Stored data:
____________

(** * The hand-written Transformer of session_9/transformer_architectur.ipynb

    A shallow embedding of [PositionalEncoding], [MultiHeadAttention],
    [FeedForward], [EncoderLayer], [DecoderLayer] and [Transformer], together
    with the part of the torch tensor library these classes call.

    Conventions of the embedding.
    - A float tensor holds values of [fval]: a real number, one of the two
      infinities, or NaN.  Arithmetic on finite values is exact real
      arithmetic (no rounding, no overflow, no signed zero); the special
      values follow the IEEE rules torch uses.
    - A tensor is a shape together with an index function; an index is read
      only inside the shape.
    - Sizes ([d_model], [num_heads], [max_seq_length], ...) are natural
      numbers.
    - Operations that raise in Python return [Raise e].
    - [nn.Dropout] draws from the global random generator; the generator is
      threaded through the forward passes as an explicit state. *)

From Stdlib Require Import List Arith Lia ZArith Bool Reals Lra.
From Stdlib Require String Ascii Permutation.
Import ListNotations.
Import String.StringSyntax.
Delimit Scope string_scope with string.

Set Implicit Arguments.

(* ================================================================= *)
(** ** Exceptions *)

Inductive error : Type :=
| AssertionError
| ZeroDivisionError
| RuntimeError
| IndexError
| ValueError.

Inductive result (A : Type) : Type :=
| Ok (a : A)
| Raise (e : error).

Arguments Ok {A} a.
Arguments Raise {A} e.

Definition rbind {A B : Type} (m : result A) (k : A -> result B) : result B :=
  match m with
  | Ok a => k a
  | Raise e => Raise e
  end.

Declare Scope result_scope.
Delimit Scope result_scope with result.
Notation "x <- m ;; k" := (rbind m (fun x => k))
  (at level 61, m at next level, right associativity) : result_scope.

(* ================================================================= *)
(** ** Float values *)

Inductive fval : Type :=
| Fin (r : R)
| PInf
| NInf
| NaN.

Definition finite (v : fval) : Prop :=
  match v with Fin _ => True | _ => False end.

Definition fneg (v : fval) : fval :=
  match v with
  | Fin r => Fin (- r)
  | PInf => NInf
  | NInf => PInf
  | NaN => NaN
  end.

(** [r * v] for an infinite [v]: NaN when [r] is zero, otherwise the sign
    rule. *)
Definition scale_inf (r : R) (v : fval) : fval :=
  if Req_dec_T r 0 then NaN
  else if Rlt_dec 0 r then v else fneg v.

Definition fadd (a b : fval) : fval :=
  match a, b with
  | NaN, _ | _, NaN => NaN
  | Fin x, Fin y => Fin (x + y)
  | PInf, NInf | NInf, PInf => NaN
  | PInf, _ | _, PInf => PInf
  | NInf, _ | _, NInf => NInf
  end.

Definition fsub (a b : fval) : fval := fadd a (fneg b).

Definition fmul (a b : fval) : fval :=
  match a, b with
  | NaN, _ | _, NaN => NaN
  | Fin x, Fin y => Fin (x * y)
  | Fin x, v => scale_inf x v
  | v, Fin y => scale_inf y v
  | PInf, PInf | NInf, NInf => PInf
  | PInf, NInf | NInf, PInf => NInf
  end.

Definition fdiv (a b : fval) : fval :=
  match a, b with
  | NaN, _ | _, NaN => NaN
  | Fin x, Fin y => if Req_dec_T y 0 then scale_inf x PInf else Fin (x / y)
  | Fin _, _ => Fin 0
  | v, Fin y => if Rlt_dec y 0 then fneg v else v
  | _, _ => NaN
  end.

Definition fexp (a : fval) : fval :=
  match a with
  | Fin x => Fin (exp x)
  | PInf => PInf
  | NInf => Fin 0
  | NaN => NaN
  end.
(** An offer from participant 4, its description refused. *)
Lemma negotiation_failure_is_local_witness :
  let data := sigOffer 4 1 7 in
  let r := handleSignal deaf me data None in_call in
  (∀ c, type data = TAnswer → pcRef in_call !! 4%Z = Some c →
        tr_ok deaf c (SetRemoteDescription (answer data)) = false →
        r = (in_call, [], Rejected NegotiationFailure)) ∧
  (∀ c x, type data = TIceCandidate → candidate data = Some x →
          pcRef in_call !! 4%Z = Some c →
          tr_ok deaf c (AddIceCandidate x) = false →
          r = (in_call, [], Rejected NegotiationFailure)) ∧
  (∀ st c1, type data = TOffer →
            let cs := createPeerConnection 4 in_call in
            let e := ensureLocalStream None cs.2 in
            e.2 = Some st →
            addTracks deaf (stream_id st) (getTracks st) cs.1
            = (c1, inl tt) →
            tr_ok deaf c1 (SetRemoteDescription (offer data)) = false →
            r = (set_pcRef (<[4%Z := c1]> (pcRef e.1)) e.1, [],
                 Rejected NegotiationFailure)) ∧
  (r.2 = Rejected NegotiationFailure →
   (∃ c, pcRef r.1.1 !! 4%Z = Some c ∧
         pc_closed c
         = match pcRef in_call !! 4%Z with
           | Some c0 => pc_closed c0
           | None => false
           end) ∧
   (∀ q, q ≠ 4%Z → pcRef r.1.1 !! q = pcRef in_call !! q) ∧
   peers r.1.1 = peers in_call ∧
   r.1.2 = []).
Proof.
  apply (negotiation_failure_is_local deaf me (sigOffer 4 1 7) None
           in_call 4%Z).
  - unfold from_peer, me. simpl. repeat split; [lia | congruence].
  - reflexivity.
Defined.

(** The refused offer of participant 4 on the sample call: the handler
    is rejected, and the new connection stays with the two local tracks
    attached. *)
Example refused_offer_sample :
  (handleSignal deaf me (sigOffer 4 1 7) None in_call).2
  = Rejected NegotiationFailure ∧
  pcRef (handleSignal deaf me (sigOffer 4 1 7) None in_call).1.1 !! 4%Z
  = Some (Pc 2 [(1, 1); (2, 1)] None None [] false).
Proof. split; vm_compute; reflexivity. Qed.

(** ** Hanging up *)

Lemma stop_all_idem (o : option stream) :
  stop_all <$> (stop_all <$> o) = stop_all <$> o.
Proof.
  destruct o as [st|]; [|done]. simpl. f_equal.
  unfold stop_all. simpl. f_equal.
  rewrite <- list_fmap_compose. apply list_fmap_ext. by intros i [] _.
Qed.

Lemma live_tracks_stopped (o : option stream) :
  live_tracks (stop_all <$> o) = [].
Proof.
  destruct o as [st|]; [|done]. simpl.
  induction (getTracks st) as [|t ts IH]; [done|].
  rewrite fmap_cons, filter_cons. simpl.
  destruct (decide (true = false)); [done|]. done.
Qed.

____________

## [Activity]
In the entries above, how many lines contain the word "sigOffer"? Answer with the number only.

## [Solution]
4